*** Opening of Data for the task ***

(* ===== verification/Flow.v ===== *)
(** * The bytes of a relay (relay.go).

    The two copies of Relay.v with what they read and write: [io.CopyBuffer]
    with its buffer, from a source that may have bytes ahead of it ([prefix]),
    through doOnRead.  What a read returns and how much of a write is taken
    are choices of the network. *)

From S2P Require Import Prelude Relay.

(** ** State *)

(** What a Read returns beside its bytes. *)
Inductive read_err := NoErr | EOF | Broken.

(** A copy: what is left of a prefix, what the source itself has given, the
    bytes of the last Read still to be written, what the destination has
    taken, and whether CopyBuffer returned without error. *)
Record flow := MkFlow {
  ahead : list Z;
  got : list Z;
  buffer : option (list Z * read_err);
  out : list Z;
  copied : option bool }.

Definition flow_init (pre : list Z) : flow := MkFlow pre [] None [] None.

(** [relayBuffer] *)
Definition relayBuffer : Z := 32 * 1024.

(** [Read] while there is a prefix, and after it. *)
Definition read_ahead (f : flow) : flow :=
  let n := Z.to_nat relayBuffer in
  MkFlow (drop n (ahead f)) (got f) (Some (take n (ahead f), NoErr)) (out f) (copied f).

Definition read_src (chunk : list Z) (e : read_err) (f : flow) : flow :=
  MkFlow (ahead f) (got f ++ chunk) (Some (chunk, e)) (out f) (copied f).

(** The destination takes [k] of the bytes of a Write. *)
Definition put (k : nat) (b : list Z) (e : read_err) (f : flow) : flow :=
  MkFlow (ahead f) (got f) (Some (drop k b, e)) (out f ++ take k b) (copied f).

(** CopyBuffer reads again, or returns. *)
Definition again (f : flow) : flow := MkFlow (ahead f) (got f) None (out f) (copied f).

Definition ends (ok : bool) (f : flow) : flow := MkFlow (ahead f) (got f) (buffer f) (out f) (Some ok).

(** A relay with its copies: [up_flow] from remote to local, [down_flow] from
    local to remote. *)
Record session := MkSession { rl : relay; up_flow : flow; down_flow : flow }.

Definition flow_of (i : bool) (s : session) : flow := if i then up_flow s else down_flow s.

Definition set_flow (i : bool) (f : flow) (s : session) : session :=
  MkSession (rl s) (if i then f else up_flow s) (if i then down_flow s else f).

Definition set_rl (r : relay) (s : session) : session := MkSession r (up_flow s) (down_flow s).

(** [doOnReadConn.Read] *)
Definition doOnRead (chunk : list Z) (r : relay) : relay := match chunk with [] => r | _ => do r end.

(** The copy function: after CopyBuffer without error it goes on to send its
    idle time, after an error it sets the deadline of [dst] and leaves. *)
Definition copy_end (i ok : bool) (r : relay) : relay :=
  if ok then set_phase i Sending r
  else set_phase i Leaving (set_deadlines (i || past_l r) (negb i || past_r r) r).

(** The read deadline of the source of a copy is in the past. *)
Definition past_read (i : bool) (r : relay) : bool := if i then past_r r else past_l r.

(** What a step does outside: nothing, a copy reads, or a destination takes
    bytes. *)
Inductive act := Tau | Take (i : bool) (chunk : list Z) | Give (i : bool) (chunk : list Z).

Section session.
Context (opts : Defaults.RelayOptions).

(** [Relay(prefix(l, _), prefix(r, _), opts)] *)
Definition session_init (pre_l pre_r : list Z) : session :=
  MkSession (Relay.init opts) (flow_init pre_r) (flow_init pre_l).

(** A read whose deadline is in the past fails. *)
Inductive session_step : act → session → session → Prop :=
  | s_ahead i s : phase_of i (rl s) = Copying → buffer (flow_of i s) = None → ahead (flow_of i s) ≠ [] →
      session_step Tau s (set_flow i (read_ahead (flow_of i s)) (set_rl (do (rl s)) s))
  | s_read i s chunk e : phase_of i (rl s) = Copying → buffer (flow_of i s) = None →
      ahead (flow_of i s) = [] → Z.of_nat (length chunk) <= relayBuffer →
      (past_read i (rl s) = true → chunk = [] ∧ e = Broken) →
      session_step (Take i chunk) s
        (set_flow i (read_src chunk e (flow_of i s)) (set_rl (doOnRead chunk (rl s)) s))
  | s_put i s k b e : phase_of i (rl s) = Copying → buffer (flow_of i s) = Some (b, e) →
      (0 < k ≤ length b)%nat →
      session_step (Give i (take k b)) s (set_flow i (put k b e (flow_of i s)) s)
  | s_wrote i s : phase_of i (rl s) = Copying → buffer (flow_of i s) = Some ([], NoErr) →
      session_step Tau s (set_flow i (again (flow_of i s)) s)
  | s_end i s e : phase_of i (rl s) = Copying → buffer (flow_of i s) = Some ([], e) → e ≠ NoErr →
      let ok := match e with EOF => true | _ => false end in
      session_step Tau s (set_flow i (ends ok (flow_of i s)) (set_rl (copy_end i ok (rl s)) s))
  | s_fail i s b e : phase_of i (rl s) = Copying → buffer (flow_of i s) = Some (b, e) → b ≠ [] →
      session_step Tau s (set_flow i (ends false (flow_of i s)) (set_rl (copy_end i false (rl s)) s))
  | s_send i s : phase_of i (rl s) = Sending → reset (rl s) = None →
      session_step Tau s (set_rl (set_phase i Leaving (send (idle opts i) (rl s))) s)
  | s_done i s : phase_of i (rl s) = Leaving → session_step Tau s (set_rl (set_phase i Gone (done_ (rl s))) s)
  | s_fire s : returned (rl s) = false → armed (rl s) = true → session_step Tau s (set_rl (fire (rl s)) s)
  | s_receive s d : returned (rl s) = false → reset (rl s) = Some d →
      session_step Tau s (set_rl (receive d (rl s)) s)
  | s_finish s : returned (rl s) = false → reset (rl s) = None → closed (rl s) = true →
      session_step Tau s (set_rl (Relay.finish (rl s)) s).

Inductive session_reach (pre_l pre_r : list Z) : session → Prop :=
  | session_start : session_reach pre_l pre_r (session_init pre_l pre_r)
  | session_more a s s' : session_reach pre_l pre_r s → session_step a s s' → session_reach pre_l pre_r s'.

(** ** A session is a relay *)

Lemma rl_set_flow i f s : rl (set_flow i f s) = rl s.
Proof. reflexivity. Qed.

(** Every step of a session is a step of its relay, or none. *)
Lemma session_step_relay a s s' : session_step a s s' →
  Relay.step opts (rl s) (rl s') ∨ rl s' = rl s.
Proof.
  intros Hs. destruct Hs; rewrite ?rl_set_flow; cbn [set_rl rl].
  - left. by eapply step_read.
  - destruct chunk; [right|left; by eapply step_read]. done.
  - by right.
  - by right.
  - left. unfold copy_end. destruct ok; [by eapply step_end|by eapply step_fail].
  - left. by eapply step_fail.
  - left. by eapply step_send.
  - left. by eapply step_done.
  - left. by eapply step_fire.
  - left. by eapply step_receive.
  - left. by eapply step_finish.
Qed.

Lemma session_relay pre_l pre_r s : session_reach pre_l pre_r s → Relay.reach opts (rl s).
Proof.
  intros Hr. induction Hr as [|a s s' _ IH Hs]; [apply rtc_refl|].
  destruct (session_step_relay _ _ _ Hs) as [H| ->]; [by eapply rtc_r|done].
Qed.

(** ** What a copy has written *)

#[local] Opaque relayBuffer.

Definition held (f : flow) : list Z := from_option fst [] (buffer f).

(** Nothing is lost, repeated or moved; and a copy that has ended well has
    written all it read. *)
Record flow_ok (pre : list Z) (f : flow) : Prop := {
  fl_bytes : pre ++ got f = out f ++ held f ++ ahead f;
  fl_ahead : ahead f ≠ [] → got f = [];
  fl_last b e : buffer f = Some (b, e) → e ≠ NoErr → ahead f = [];
  fl_copied : copied f = Some true → held f = [] ∧ ahead f = [] }.

Lemma flow_init_ok pre : flow_ok pre (flow_init pre).
Proof. split; simpl; [by rewrite app_nil_r|done..]. Qed.

Lemma read_ahead_ok pre f : flow_ok pre f → buffer f = None → ahead f ≠ [] → copied f = None →
  flow_ok pre (read_ahead f).
Proof.
  intros [H1 H2 H3 H4] Hb Ha Hc. unfold held in *. rewrite Hb in *.
  split; cbn [read_ahead ahead got out copied buffer]; rewrite ?Hc; try done.
  - unfold held, read_ahead. cbn [buffer from_option fst ahead]. rewrite take_drop. exact H1.
  - intros _. by apply H2.
  - by intros b e [= <- <-].
Qed.

Lemma read_src_ok pre f chunk e : flow_ok pre f → buffer f = None → ahead f = [] → copied f = None →
  flow_ok pre (read_src chunk e f).
Proof.
  intros [H1 H2 H3 H4] Hb Ha Hc. unfold held in *. rewrite Hb, Ha in *. simpl in H1. rewrite app_nil_r in H1.
  split; simpl; rewrite ?Ha, ?Hc; [|done..]. by rewrite app_assoc, H1, app_nil_r.
Qed.

Lemma put_ok pre f k b e : flow_ok pre f → buffer f = Some (b, e) → copied f = None →
  flow_ok pre (put k b e f).
Proof.
  intros [H1 H2 H3 H4] Hb Hc. unfold held in *. rewrite Hb in *. simpl in H1.
  split; simpl; rewrite ?Hc; try done; [|].
  - unfold held. simpl. rewrite H1, <- app_assoc. f_equal. by rewrite app_assoc, take_drop.
  - intros b' e' [= <- <-]. by eapply H3.
Qed.

Lemma flow_again_ok pre f : flow_ok pre f → buffer f = Some ([], NoErr) → copied f = None → flow_ok pre (again f).
Proof.
  intros [H1 H2 H3 H4] Hb Hc. unfold held in *. rewrite Hb in *. by split; simpl; rewrite ?Hc.
Qed.

Lemma ends_ok pre f ok b e : flow_ok pre f → buffer f = Some (b, e) → (ok = true → b = [] ∧ e ≠ NoErr) →
  flow_ok pre (ends ok f).
Proof.
  intros [H1 H2 H3 H4] Hb Hok. split; simpl; [exact H1|exact H2|exact H3|].
  intros [= ->]. destruct (Hok eq_refl) as [-> He]. unfold held. simpl. rewrite Hb.
  split; [done|]. by eapply H3.
Qed.

Record session_ok (pre_l pre_r : list Z) (s : session) : Prop := {
  ss_flow i : flow_ok (if i : bool then pre_r else pre_l) (flow_of i s);
  ss_copying i : phase_of i (rl s) = Copying ↔ copied (flow_of i s) = None }.

(** The part of a relay that a step of its loop leaves. *)
Lemma set_rl_ok pre_l pre_r s r :
  session_ok pre_l pre_r s → (∀ i, phase_of i r = Copying ↔ phase_of i (rl s) = Copying) →
  session_ok pre_l pre_r (set_rl r s).
Proof. intros [H1 H2] Hr. split; [exact H1|]. intros i. simpl. rewrite Hr. apply H2. Qed.

(** A copy changes its flow, and ends or not. *)
Lemma set_flow_ok pre_l pre_r s i f r :
  session_ok pre_l pre_r s → flow_ok (if i : bool then pre_r else pre_l) f →
  (phase_of i r = Copying ↔ copied f = None) → phase_of (negb i) r = phase_of (negb i) (rl s) →
  session_ok pre_l pre_r (set_flow i f (set_rl r s)).
Proof.
  intros [H1 H2] Hf Hi Hn. split.
  - intros j. destruct i, j; try done; [apply (H1 false)|apply (H1 true)].
  - intros j. destruct i, j; try done; simpl in *; rewrite Hn; [apply (H2 false)|apply (H2 true)].
Qed.

Lemma do_phase i r : phase_of i (do r) = phase_of i r.
Proof. unfold do, send. destruct (reset r), (closed r), i; reflexivity. Qed.

Lemma send_phase i v r : phase_of i (send v r) = phase_of i r.
Proof. unfold send. destruct (closed r), i; reflexivity. Qed.

Lemma done_phase i r : phase_of i (done_ r) = phase_of i r.
Proof. unfold done_. destruct (S (n r) =? 2)%nat; simpl; [destruct (closed r)|]; by destruct i. Qed.

Lemma set_phase_copying i p r : p ≠ Copying → phase_of i r ≠ Copying →
  ∀ j, phase_of j (set_phase i p r) = Copying ↔ phase_of j r = Copying.
Proof. intros Hp Hr j. destruct i, j; simpl in *; naive_solver. Qed.

Lemma copy_end_phase i ok r :
  phase_of i (copy_end i ok r) ≠ Copying ∧ phase_of (negb i) (copy_end i ok r) = phase_of (negb i) r.
Proof. by destruct i, ok. Qed.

*** Close of Data for the task ***

-- Exercise --
Begin at the line that has "(** ** What a copy has written *)" in the entries above; stop after the line that has "split; cbn [read_ahead". Transcribe exactly those lines and no others.

-- Solution --
(** ** What a copy has written *)

#[local] Opaque relayBuffer.

Definition held (f : flow) : list Z := from_option fst [] (buffer f).

(** Nothing is lost, repeated or moved; and a copy that has ended well has
    written all it read. *)
Record flow_ok (pre : list Z) (f : flow) : Prop := {
  fl_bytes : pre ++ got f = out f ++ held f ++ ahead f;
  fl_ahead : ahead f ≠ [] → got f = [];
  fl_last b e : buffer f = Some (b, e) → e ≠ NoErr → ahead f = [];
  fl_copied : copied f = Some true → held f = [] ∧ ahead f = [] }.

Lemma flow_init_ok pre : flow_ok pre (flow_init pre).
Proof. split; simpl; [by rewrite app_nil_r|done..]. Qed.

Lemma read_ahead_ok pre f : flow_ok pre f → buffer f = None → ahead f ≠ [] → copied f = None →
  flow_ok pre (read_ahead f).
Proof.
  intros [H1 H2 H3 H4] Hb Ha Hc. unfold held in *. rewrite Hb in *.
  split; cbn [read_ahead ahead got out copied buffer]; rewrite ?Hc; try done.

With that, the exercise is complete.